Lo stipendio ti paga
il lavoro che fai, ma non le ore che perdi, non la tua fatica, né le
tue energie spese, tanto meno ti paga gli anni che se ne vanno per
sempre.
Dovremmo, invece,
cercare ciò che ci fa stare bene e non vivere come schiavi pensando
che dobbiamo immolare le nostre giornate alla mera sopravvivenza
fisica, dividendoci fra produzione e consumo, in un ciclo infinito di
fare e disfare che non ha un vero fine se non quello di campare.
Dobbiamo tornare a circondarci di attività, di oggetti e di ruoli
che abbiano un anima e che non siano gusci vuoti, siano essi fatti
d'oro o di coccio.
Se difatti separi
troppo il lavoratore dal risultato del suo lavoro, esso si sentirà
alienato, nel senso di inutile, di distaccato dal suo stesso impegno
profuso nel prodotto o nell'attività. La sua sensazione sarà
appunto di lavorare per guadagnare e guadagnare per campare, cioè di
fare qualcosa di utile ad un sè stesso insensato e non ad una
comunità portatrice di orizzonti di senso, di stima, di
riconoscimento, di valore. Ed è quello che tanti di noi, sopraffatti
dall'astrattezza di lavori iper-terziarizzati, scollegati dal mondo e
a volte apparentemente (quando non realmente) superflui, oggi
subiscono: la sindrome della tela di Penelope, un qualcosa di
completamente autoreferenziale, una vita che mangia sè stessa senza
nulla produrre, un tran-tran, una sorta di pachinko
esistenziale: dalla costruzione di un futuro alla corsa al progresso
e dalla corsa al progresso (rivelatosi spesso apparente) alla corsa
del criceto…
La felicità, anche
solo il benessere, sono altrove, sono nella soddisfazione, sono nella
produzione di senso, di prospettive, anche minimali.
“Quando si parla
di smettere di lavorare e cambiare vita ho sempre la sensazione che
stiamo perdendo tempo. L’argomento è importante, centrale:
dobbiamo smettere di lavorare solo per produrre, per acquistare beni
che non ci servono, con soldi che spesso non sono neppure nostri, per
restare inseriti in un mondo che ci accoglie solo per ciò che
abbiamo, dunque un mondo che non dovremmo desiderare. Intanto i
nostri anni vanno via, le nostre passioni si scolorano, i nostri
sogni muoiono prima di essere stati generati. Il meglio della
nostra vita è strangolato dall’assenza di tempo, dall’ansia,
dalla fretta.
Ecco perché mi
sembra una perdita di tempo. Non l’argomento, certo, ma questo
nostro eterno parlarne in bilico sulla lama delle nostre paure.
Nati senza motivo,
senza manuale d’istruzione, moriremo e non saremo mai stati prima.

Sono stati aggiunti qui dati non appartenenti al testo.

(** * SDL_gpu_shadercross: a shallow embedding of the translation kernel

    The development follows [SDL_gpu_shadercross.c]: the SPIRV-Cross driver
    [SDL_ShaderCross_INTERNAL_TranspileFromSPIRV] with its two MSL resource
    remappers, the two reflection passes, the translation chains built on
    top of them, and the backend loader ([SDL_ShaderCross_Init],
    [SDL_ShaderCross_Quit], [SDL_ShaderCross_GetSPIRVShaderFormats]).

    SPIRV-Cross, DXC and D3DCompile are external libraries.  They appear
    here as records of functions (one field per C entry point the code
    calls); every definition of the program takes them as arguments, so
    every theorem holds for whatever those libraries answer. *)

From Stdlib Require Import ZArith List String Bool Lia Permutation Ascii.
Import ListNotations.
Local Open Scope string_scope.
Local Open Scope list_scope.
Local Open Scope Z_scope.

(** ** Machine integers *)

(** [unsigned int] and [Uint32]: conversion of an integer value to the
    32-bit unsigned range.  [size_t] operands are converted the same way
    when they are stored in an [unsigned] field, so the width of [size_t]
    plays no role. *)
Definition to_unsigned (z : Z) : Z := z mod 2 ^ 32.

(** [a + b] evaluated and stored in an [unsigned int]. *)
Definition add_unsigned (a b : Z) : Z := to_unsigned (a + b).

(** A C string is a Rocq [string]; a byte buffer is a list of bytes, its
    [size] argument is the length of the list. *)
Definition bytes := list Byte.byte.
Definition size_of (b : bytes) : Z := Z.of_nat (List.length b).

(** ** Enumerations of the public header and of SPIRV-Cross *)

Inductive SDL_ShaderCross_ShaderStage :=
| SDL_SHADERCROSS_SHADERSTAGE_VERTEX
| SDL_SHADERCROSS_SHADERSTAGE_FRAGMENT
| SDL_SHADERCROSS_SHADERSTAGE_COMPUTE.

Inductive spvc_backend :=
| SPVC_BACKEND_NONE
| SPVC_BACKEND_HLSL
| SPVC_BACKEND_MSL.

Inductive SpvExecutionModel :=
| SpvExecutionModelVertex
| SpvExecutionModelFragment
| SpvExecutionModelGLCompute
| SpvExecutionModelKernel.

Inductive spvc_resource_type :=
| SPVC_RESOURCE_TYPE_SAMPLED_IMAGE
| SPVC_RESOURCE_TYPE_SEPARATE_SAMPLERS
| SPVC_RESOURCE_TYPE_STORAGE_IMAGE
| SPVC_RESOURCE_TYPE_STORAGE_BUFFER
| SPVC_RESOURCE_TYPE_UNIFORM_BUFFER.

Inductive SpvDecoration :=
| SpvDecorationDescriptorSet
| SpvDecorationBinding.

Inductive spvc_compiler_option :=
| SPVC_COMPILER_OPTION_HLSL_SHADER_MODEL
| SPVC_COMPILER_OPTION_HLSL_NONWRITABLE_UAV_TEXTURE_AS_SRV
| SPVC_COMPILER_OPTION_HLSL_FLATTEN_MATRIX_VERTEX_INPUT_SEMANTICS.

Definition stage_eqb (a b : SDL_ShaderCross_ShaderStage) : bool :=
  match a, b with
  | SDL_SHADERCROSS_SHADERSTAGE_VERTEX, SDL_SHADERCROSS_SHADERSTAGE_VERTEX
  | SDL_SHADERCROSS_SHADERSTAGE_FRAGMENT, SDL_SHADERCROSS_SHADERSTAGE_FRAGMENT
  | SDL_SHADERCROSS_SHADERSTAGE_COMPUTE, SDL_SHADERCROSS_SHADERSTAGE_COMPUTE => true
  | _, _ => false
  end.

Definition backend_eqb (a b : spvc_backend) : bool :=
  match a, b with
  | SPVC_BACKEND_NONE, SPVC_BACKEND_NONE
  | SPVC_BACKEND_HLSL, SPVC_BACKEND_HLSL
  | SPVC_BACKEND_MSL, SPVC_BACKEND_MSL => true
  | _, _ => false
  end.

(** ** The SPIRV-Cross C API, as the code sees it *)

(** [spvc_result]: [SPVC_SUCCESS] is 0, every error code is negative; the
    code only ever tests [result < 0]. *)
Definition spvc_result := Z.
Definition failed (result : spvc_result) : bool := result <? 0.

(** A reflected resource with the decorations the compiler knows for its
    id.  [None] is an absent decoration. *)
Record spvc_reflected_resource := {
  id : Z;
  DescriptorSet : option Z;
  Binding : option Z
}.

Definition decoration (r : spvc_reflected_resource) (d : SpvDecoration) : option Z :=
  match d with
  | SpvDecorationDescriptorSet => DescriptorSet r
  | SpvDecorationBinding => Binding r
  end.

Definition spvc_compiler_has_decoration (r : spvc_reflected_resource) (d : SpvDecoration) : bool :=
  match decoration r d with Some _ => true | None => false end.

(** The value comes back as an [unsigned]; SPIRV-Cross answers 0 for a
    decoration that is not there. *)
Definition spvc_compiler_get_decoration (r : spvc_reflected_resource) (d : SpvDecoration) : Z :=
  match decoration r d with Some v => to_unsigned v | None => 0 end.

(** [spvc_msl_resource_binding].  The code declares one such struct without
    initialising it and overwrites some of its fields before each call, so
    a field is either indeterminate ([None]) or holds the value last
    written. *)
Record spvc_msl_resource_binding := {
  stage : option SpvExecutionModel;
  desc_set : option Z;
  binding : option Z;
  msl_buffer : option Z;
  msl_texture : option Z;
  msl_sampler : option Z
}.

Definition uninitialized_binding : spvc_msl_resource_binding :=
  {| stage := None; desc_set := None; binding := None;
     msl_buffer := None; msl_texture := None; msl_sampler := None |}.

Definition set_stage (b : spvc_msl_resource_binding) (v : SpvExecutionModel) :=
  {| stage := Some v; desc_set := desc_set b; binding := binding b;
     msl_buffer := msl_buffer b; msl_texture := msl_texture b; msl_sampler := msl_sampler b |}.
Definition set_desc_set (b : spvc_msl_resource_binding) (v : Z) :=
  {| stage := stage b; desc_set := Some v; binding := binding b;
     msl_buffer := msl_buffer b; msl_texture := msl_texture b; msl_sampler := msl_sampler b |}.
Definition set_binding (b : spvc_msl_resource_binding) (v : Z) :=
  {| stage := stage b; desc_set := desc_set b; binding := Some v;
     msl_buffer := msl_buffer b; msl_texture := msl_texture b; msl_sampler := msl_sampler b |}.
Definition set_msl_buffer (b : spvc_msl_resource_binding) (v : Z) :=
  {| stage := stage b; desc_set := desc_set b; binding := binding b;
     msl_buffer := Some v; msl_texture := msl_texture b; msl_sampler := msl_sampler b |}.
Definition set_msl_texture (b : spvc_msl_resource_binding) (v : Z) :=
  {| stage := stage b; desc_set := desc_set b; binding := binding b;
     msl_buffer := msl_buffer b; msl_texture := Some v; msl_sampler := msl_sampler b |}.
Definition set_msl_sampler (b : spvc_msl_resource_binding) (v : Z) :=
  {| stage := stage b; desc_set := desc_set b; binding := binding b;
     msl_buffer := msl_buffer b; msl_texture := msl_texture b; msl_sampler := Some v |}.

(** The compiler object ([spvc_compiler]) for one parsed module: what each
    API call answers.  [spvc_compiler_compile] sees the options that were
    installed and the resource bindings that were added. *)
Record spvc_compiler := {
  spvc_compiler_create_compiler_options : spvc_result;
  spvc_compiler_create_shader_resources : spvc_result;
  spvc_resources_get_resource_list_for_type :
    spvc_resource_type -> spvc_result * list spvc_reflected_resource;
  spvc_compiler_msl_add_resource_binding : spvc_msl_resource_binding -> spvc_result;
  spvc_compiler_install_compiler_options : list (spvc_compiler_option * Z) -> spvc_result;
  spvc_compiler_compile :
    list (spvc_compiler_option * Z) -> list spvc_msl_resource_binding -> spvc_result * string;
  spvc_compiler_get_execution_model : SpvExecutionModel;
  spvc_compiler_get_cleansed_entry_point_name : string -> SpvExecutionModel -> string;
  (** [spvc_compiler_get_execution_mode_argument_by_index (compiler, SpvExecutionModeLocalSize, i)] *)
  LocalSize : Z -> Z
}.

(** The parsed IR: [spvc_context_create_compiler] on it, per backend. *)
Record spvc_parsed_ir := {
  spvc_context_create_compiler : spvc_backend -> option spvc_compiler
}.

(** The library itself: context creation and the parser, which receives the
    buffer and the word count [codeSize / sizeof(SpvId)]. *)
Record spvc_library := {
  spvc_context_create : spvc_result;
  spvc_context_parse_spirv : bytes -> Z -> option spvc_parsed_ir
}.

(** ** Early return *)

(** Every failure path of the driver destroys the context and returns
    [NULL]; [None] stands for that. *)
Notation "x <- e ;; k" :=
  (match e with Some x => k | None => None end)
  (at level 61, e at next level, right associativity).

Notation "'guard' c ;; k" :=
  (if c then k else None)
  (at level 61, c at next level, right associativity).

(** A [for] loop over the reflected resources whose body may return
    [NULL] from the enclosing function. *)
Fixpoint for_each {S A : Type} (body : S -> A -> option S) (l : list A) (s : S) : option S :=
  match l with
  | [] => Some s
  | x :: l' => s' <- body s x ;; for_each body l' s'
  end.

(** ** The MSL resource remappers *)

Inductive resource_kind :=
| TextureSampler
| StorageTexture
| StorageBuffer
| UniformBuffer.

(** One call of [spvc_compiler_msl_add_resource_binding]: the resource the
    loop was visiting, the kind of the list it came from, and the struct
    that was passed. *)
Record binding_call := {
  kind : resource_kind;
  res : spvc_reflected_resource;
  arg : spvc_msl_resource_binding
}.

(** The locals the remapping loops share. *)
Record remap_state := {
  local_binding : spvc_msl_resource_binding;
  result : spvc_result;
  num_textures : Z;
  num_buffers : Z;
  calls : list binding_call
}.

Definition with_result (st : remap_state) (r : spvc_result) : remap_state :=
  {| local_binding := local_binding st; result := r;
     num_textures := num_textures st; num_buffers := num_buffers st;
     calls := calls st |}.

(** The check every validating loop starts with. *)
Definition has_set_and_binding (r : spvc_reflected_resource) : bool :=
  spvc_compiler_has_decoration r SpvDecorationDescriptorSet
  && spvc_compiler_has_decoration r SpvDecorationBinding.

(** The three assignments every loop body makes first. *)
Definition fill_binding (b : spvc_msl_resource_binding) (executionModel : SpvExecutionModel)
  (descriptor_set_index binding_index : Z) : spvc_msl_resource_binding :=
  set_binding (set_desc_set (set_stage b executionModel) descriptor_set_index) binding_index.

(** Combined texture-samplers, falling back to the separate samplers of
    HLSL-origin modules when there is no sampled image.  The same prologue
    opens both remappers and both reflection passes. *)
Definition texture_sampler_list (compiler : spvc_compiler)
  : option (spvc_result * list spvc_reflected_resource) :=
  let '(result, reflected_resources) :=
    spvc_resources_get_resource_list_for_type compiler SPVC_RESOURCE_TYPE_SAMPLED_IMAGE in
  guard negb (failed result) ;;
  if Z.of_nat (List.length reflected_resources) =? 0 then
    let '(result, reflected_resources) :=
      spvc_resources_get_resource_list_for_type compiler SPVC_RESOURCE_TYPE_SEPARATE_SAMPLERS in
    guard negb (failed result) ;;
    Some (result, reflected_resources)
  else Some (result, reflected_resources).

Definition resource_list (compiler : spvc_compiler) (t : spvc_resource_type)
  : option (spvc_result * list spvc_reflected_resource) :=
  let '(result, reflected_resources) :=
    spvc_resources_get_resource_list_for_type compiler t in
  guard negb (failed result) ;;
  Some (result, reflected_resources).

(** [spvc_compiler_msl_add_resource_binding(compiler, &binding)] is called
    with the struct [b]; the struct stays in the local and the call is
    recorded. *)
Definition add_resource_binding (st : remap_state) (k : resource_kind)
  (r : spvc_reflected_resource) (b : spvc_msl_resource_binding) : remap_state :=
  {| local_binding := b; result := result st;
     num_textures := num_textures st; num_buffers := num_buffers st;
     calls := calls st ++ [{| kind := k; res := r; arg := b |}] |}.

Definition bump_textures (st : remap_state) : remap_state :=
  {| local_binding := local_binding st; result := result st;
     num_textures := add_unsigned (num_textures st) 1; num_buffers := num_buffers st;
     calls := calls st |}.

Definition bump_buffers (st : remap_state) : remap_state :=
  {| local_binding := local_binding st; result := result st;
     num_textures := num_textures st; num_buffers := add_unsigned (num_buffers st) 1;
     calls := calls st |}.

(** *** Vertex and fragment stages *)

Section RemapLoops.
Variable compiler : spvc_compiler.
Variable executionModel : SpvExecutionModel.

Definition graphics_texture_sampler (st : remap_state) (r : spvc_reflected_resource)
  : option remap_state :=
  guard has_set_and_binding r ;;
  let descriptor_set_index := spvc_compiler_get_decoration r SpvDecorationDescriptorSet in
  guard (descriptor_set_index =? 0) || (descriptor_set_index =? 2) ;;
  let binding_index := spvc_compiler_get_decoration r SpvDecorationBinding in
  let b := fill_binding (local_binding st) executionModel descriptor_set_index binding_index in
  let b := set_msl_texture b binding_index in
  let b := set_msl_sampler b binding_index in
  let st := add_resource_binding st TextureSampler r b in
  let st := with_result st (spvc_compiler_msl_add_resource_binding compiler b) in
  guard negb (failed (result st)) ;;
  Some st.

Che la vita sia questo, fede a parte, non è un’opinione. Dunque,
di cosa dobbiamo tanto parlare? Di cosa dovremmo avere tanto paura?
Cosa ostacola l’inizio del lavoro necessario al cambiamento, ma
adesso, subito, senza indugio? “Vivete convinti di poter vivere per
sempre…” diceva Seneca duemila anni fa.
Bisogna dare
senso al nostro tempo non solo perché è poco, ma per un’etica
della vita che abbiamo perduto. Che il mondo finisca oppure no,
oggi noi siamo qui, e la cosa grave non sarà scomparire, ma non
essere mai stati. Noi non siamo mai stati… ogni giorno nel
traffico; non siamo mai stati ogni volta che il Sistema ci costringe
a gesti non nostri; non siamo mai stati negli acquisti inutili, nel
ricatto del tempo speso a fare inutilmente; non siamo mai stati
quando viviamo nove ore al giorno con persone che non sceglieremmo,
se potessimo farlo. Non siamo mai stati quando ci pensiamo su troppo,
oppure quando decidiamo impulsivamente, mentre il cambiamento è un
processo, un percorso, da iniziare subito, ora, e a cui lavorare a
lungo, dando senso alla nostra vita, dentro, prima che tutto cambi.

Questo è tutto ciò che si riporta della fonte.